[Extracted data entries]
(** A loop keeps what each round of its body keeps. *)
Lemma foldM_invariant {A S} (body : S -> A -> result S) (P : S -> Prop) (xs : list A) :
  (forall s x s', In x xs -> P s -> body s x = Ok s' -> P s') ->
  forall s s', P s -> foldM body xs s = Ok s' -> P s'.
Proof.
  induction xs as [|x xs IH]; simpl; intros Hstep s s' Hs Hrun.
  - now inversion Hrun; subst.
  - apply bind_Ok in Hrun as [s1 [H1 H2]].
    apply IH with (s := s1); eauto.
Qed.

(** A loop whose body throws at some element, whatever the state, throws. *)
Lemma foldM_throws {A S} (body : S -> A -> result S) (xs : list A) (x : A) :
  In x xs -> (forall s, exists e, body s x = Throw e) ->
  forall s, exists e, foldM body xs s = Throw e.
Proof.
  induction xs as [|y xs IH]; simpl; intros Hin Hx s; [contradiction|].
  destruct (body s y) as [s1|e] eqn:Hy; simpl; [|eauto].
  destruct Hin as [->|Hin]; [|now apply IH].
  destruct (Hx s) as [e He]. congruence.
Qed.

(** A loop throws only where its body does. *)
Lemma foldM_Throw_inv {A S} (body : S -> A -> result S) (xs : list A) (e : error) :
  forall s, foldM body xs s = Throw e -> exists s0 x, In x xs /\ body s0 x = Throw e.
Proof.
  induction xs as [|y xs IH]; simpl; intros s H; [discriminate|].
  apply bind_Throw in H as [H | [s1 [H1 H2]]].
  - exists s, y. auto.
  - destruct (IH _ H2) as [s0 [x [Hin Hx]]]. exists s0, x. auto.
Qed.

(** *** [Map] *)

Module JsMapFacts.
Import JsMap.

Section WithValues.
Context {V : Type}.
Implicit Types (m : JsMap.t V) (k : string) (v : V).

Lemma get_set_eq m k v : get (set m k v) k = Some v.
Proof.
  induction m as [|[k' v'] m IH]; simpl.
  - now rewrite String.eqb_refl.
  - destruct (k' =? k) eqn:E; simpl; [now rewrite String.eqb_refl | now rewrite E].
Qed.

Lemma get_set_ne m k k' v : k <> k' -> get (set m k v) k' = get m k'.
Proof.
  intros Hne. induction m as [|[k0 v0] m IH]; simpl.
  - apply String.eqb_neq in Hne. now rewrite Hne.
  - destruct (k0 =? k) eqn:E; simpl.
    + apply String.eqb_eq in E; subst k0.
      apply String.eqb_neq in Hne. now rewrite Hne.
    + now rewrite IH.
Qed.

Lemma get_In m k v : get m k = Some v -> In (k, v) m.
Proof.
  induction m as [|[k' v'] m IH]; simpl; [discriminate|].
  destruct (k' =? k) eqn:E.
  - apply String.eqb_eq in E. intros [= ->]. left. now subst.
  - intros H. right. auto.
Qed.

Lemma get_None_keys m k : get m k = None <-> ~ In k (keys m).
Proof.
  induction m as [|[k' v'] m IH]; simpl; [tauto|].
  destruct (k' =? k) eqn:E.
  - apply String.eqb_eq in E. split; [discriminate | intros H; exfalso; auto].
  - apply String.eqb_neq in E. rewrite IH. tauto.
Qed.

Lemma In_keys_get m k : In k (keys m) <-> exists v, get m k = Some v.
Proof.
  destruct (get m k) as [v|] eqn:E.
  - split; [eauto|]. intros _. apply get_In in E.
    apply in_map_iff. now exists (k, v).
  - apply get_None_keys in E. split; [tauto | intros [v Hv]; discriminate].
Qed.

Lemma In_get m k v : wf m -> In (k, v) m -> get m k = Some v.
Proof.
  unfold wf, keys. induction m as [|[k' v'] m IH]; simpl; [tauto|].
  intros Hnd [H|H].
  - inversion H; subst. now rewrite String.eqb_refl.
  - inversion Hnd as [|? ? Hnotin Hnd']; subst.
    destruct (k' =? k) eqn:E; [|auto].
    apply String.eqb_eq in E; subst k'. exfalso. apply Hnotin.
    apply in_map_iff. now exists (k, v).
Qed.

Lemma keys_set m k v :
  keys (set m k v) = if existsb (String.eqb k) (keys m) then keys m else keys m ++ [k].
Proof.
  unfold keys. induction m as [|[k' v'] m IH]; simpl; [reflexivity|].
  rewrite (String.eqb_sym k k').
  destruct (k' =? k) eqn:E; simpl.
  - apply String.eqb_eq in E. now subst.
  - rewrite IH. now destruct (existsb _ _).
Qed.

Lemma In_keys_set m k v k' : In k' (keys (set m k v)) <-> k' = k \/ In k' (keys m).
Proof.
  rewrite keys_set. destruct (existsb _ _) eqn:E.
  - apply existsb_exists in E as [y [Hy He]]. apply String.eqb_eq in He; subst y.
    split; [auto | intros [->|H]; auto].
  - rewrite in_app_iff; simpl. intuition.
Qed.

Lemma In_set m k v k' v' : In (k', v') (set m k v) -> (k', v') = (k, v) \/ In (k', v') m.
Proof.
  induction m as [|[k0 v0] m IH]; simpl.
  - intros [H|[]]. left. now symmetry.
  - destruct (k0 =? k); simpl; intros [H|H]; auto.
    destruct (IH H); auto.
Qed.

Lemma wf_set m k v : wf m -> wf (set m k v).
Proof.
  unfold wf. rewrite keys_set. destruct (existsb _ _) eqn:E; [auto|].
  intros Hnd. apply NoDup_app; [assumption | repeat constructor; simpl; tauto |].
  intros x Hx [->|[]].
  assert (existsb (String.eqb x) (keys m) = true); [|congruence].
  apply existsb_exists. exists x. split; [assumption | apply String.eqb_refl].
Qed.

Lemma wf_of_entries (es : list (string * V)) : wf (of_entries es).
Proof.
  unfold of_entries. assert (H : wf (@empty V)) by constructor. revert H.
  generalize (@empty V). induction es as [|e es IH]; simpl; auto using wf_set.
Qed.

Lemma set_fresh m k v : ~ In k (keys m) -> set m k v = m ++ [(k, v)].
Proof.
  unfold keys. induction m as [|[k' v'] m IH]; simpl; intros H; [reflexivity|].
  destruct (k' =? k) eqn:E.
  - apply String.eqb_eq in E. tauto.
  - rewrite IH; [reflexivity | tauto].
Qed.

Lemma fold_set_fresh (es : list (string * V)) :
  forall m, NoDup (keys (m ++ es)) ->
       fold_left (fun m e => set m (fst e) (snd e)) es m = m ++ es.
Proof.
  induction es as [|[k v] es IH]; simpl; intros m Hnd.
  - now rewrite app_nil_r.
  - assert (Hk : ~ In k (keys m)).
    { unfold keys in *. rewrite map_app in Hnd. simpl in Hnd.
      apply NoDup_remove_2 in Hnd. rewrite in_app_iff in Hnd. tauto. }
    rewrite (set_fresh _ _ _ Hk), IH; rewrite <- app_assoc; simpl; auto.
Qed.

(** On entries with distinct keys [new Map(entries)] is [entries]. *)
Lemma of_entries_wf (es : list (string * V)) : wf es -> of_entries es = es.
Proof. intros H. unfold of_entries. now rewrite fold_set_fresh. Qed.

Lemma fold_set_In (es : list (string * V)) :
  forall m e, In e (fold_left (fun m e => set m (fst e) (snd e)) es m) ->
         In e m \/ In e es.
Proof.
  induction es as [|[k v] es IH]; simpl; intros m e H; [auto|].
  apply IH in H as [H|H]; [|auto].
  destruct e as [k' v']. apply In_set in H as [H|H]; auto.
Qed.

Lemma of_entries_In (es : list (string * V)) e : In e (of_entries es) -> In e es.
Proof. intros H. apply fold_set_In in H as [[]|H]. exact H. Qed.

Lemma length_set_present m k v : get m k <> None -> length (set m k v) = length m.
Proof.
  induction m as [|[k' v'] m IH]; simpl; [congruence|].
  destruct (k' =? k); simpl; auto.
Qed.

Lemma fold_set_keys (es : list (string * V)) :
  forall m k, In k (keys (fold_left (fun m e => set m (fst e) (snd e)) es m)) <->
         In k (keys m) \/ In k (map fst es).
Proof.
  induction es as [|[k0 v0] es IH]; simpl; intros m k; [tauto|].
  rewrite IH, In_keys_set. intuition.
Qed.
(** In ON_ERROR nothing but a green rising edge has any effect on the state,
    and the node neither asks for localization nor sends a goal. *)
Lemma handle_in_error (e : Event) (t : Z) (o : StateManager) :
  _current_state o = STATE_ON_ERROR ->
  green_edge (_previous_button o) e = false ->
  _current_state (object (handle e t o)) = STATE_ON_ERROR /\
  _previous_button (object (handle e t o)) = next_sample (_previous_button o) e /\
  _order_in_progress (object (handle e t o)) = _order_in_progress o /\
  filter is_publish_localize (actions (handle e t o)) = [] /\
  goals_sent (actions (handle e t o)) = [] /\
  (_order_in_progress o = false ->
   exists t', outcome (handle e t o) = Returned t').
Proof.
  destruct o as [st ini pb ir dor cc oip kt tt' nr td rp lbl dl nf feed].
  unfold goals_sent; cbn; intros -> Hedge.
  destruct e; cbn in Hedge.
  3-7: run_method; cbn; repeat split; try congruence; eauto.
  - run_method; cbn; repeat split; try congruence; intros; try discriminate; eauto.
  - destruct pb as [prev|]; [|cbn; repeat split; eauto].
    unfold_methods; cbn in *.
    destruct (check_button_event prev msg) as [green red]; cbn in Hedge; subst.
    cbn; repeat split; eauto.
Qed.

- **Problem**
If a line of the records above includes the word "Hedge", count it; state the final number with no other words.

- **Response area**
3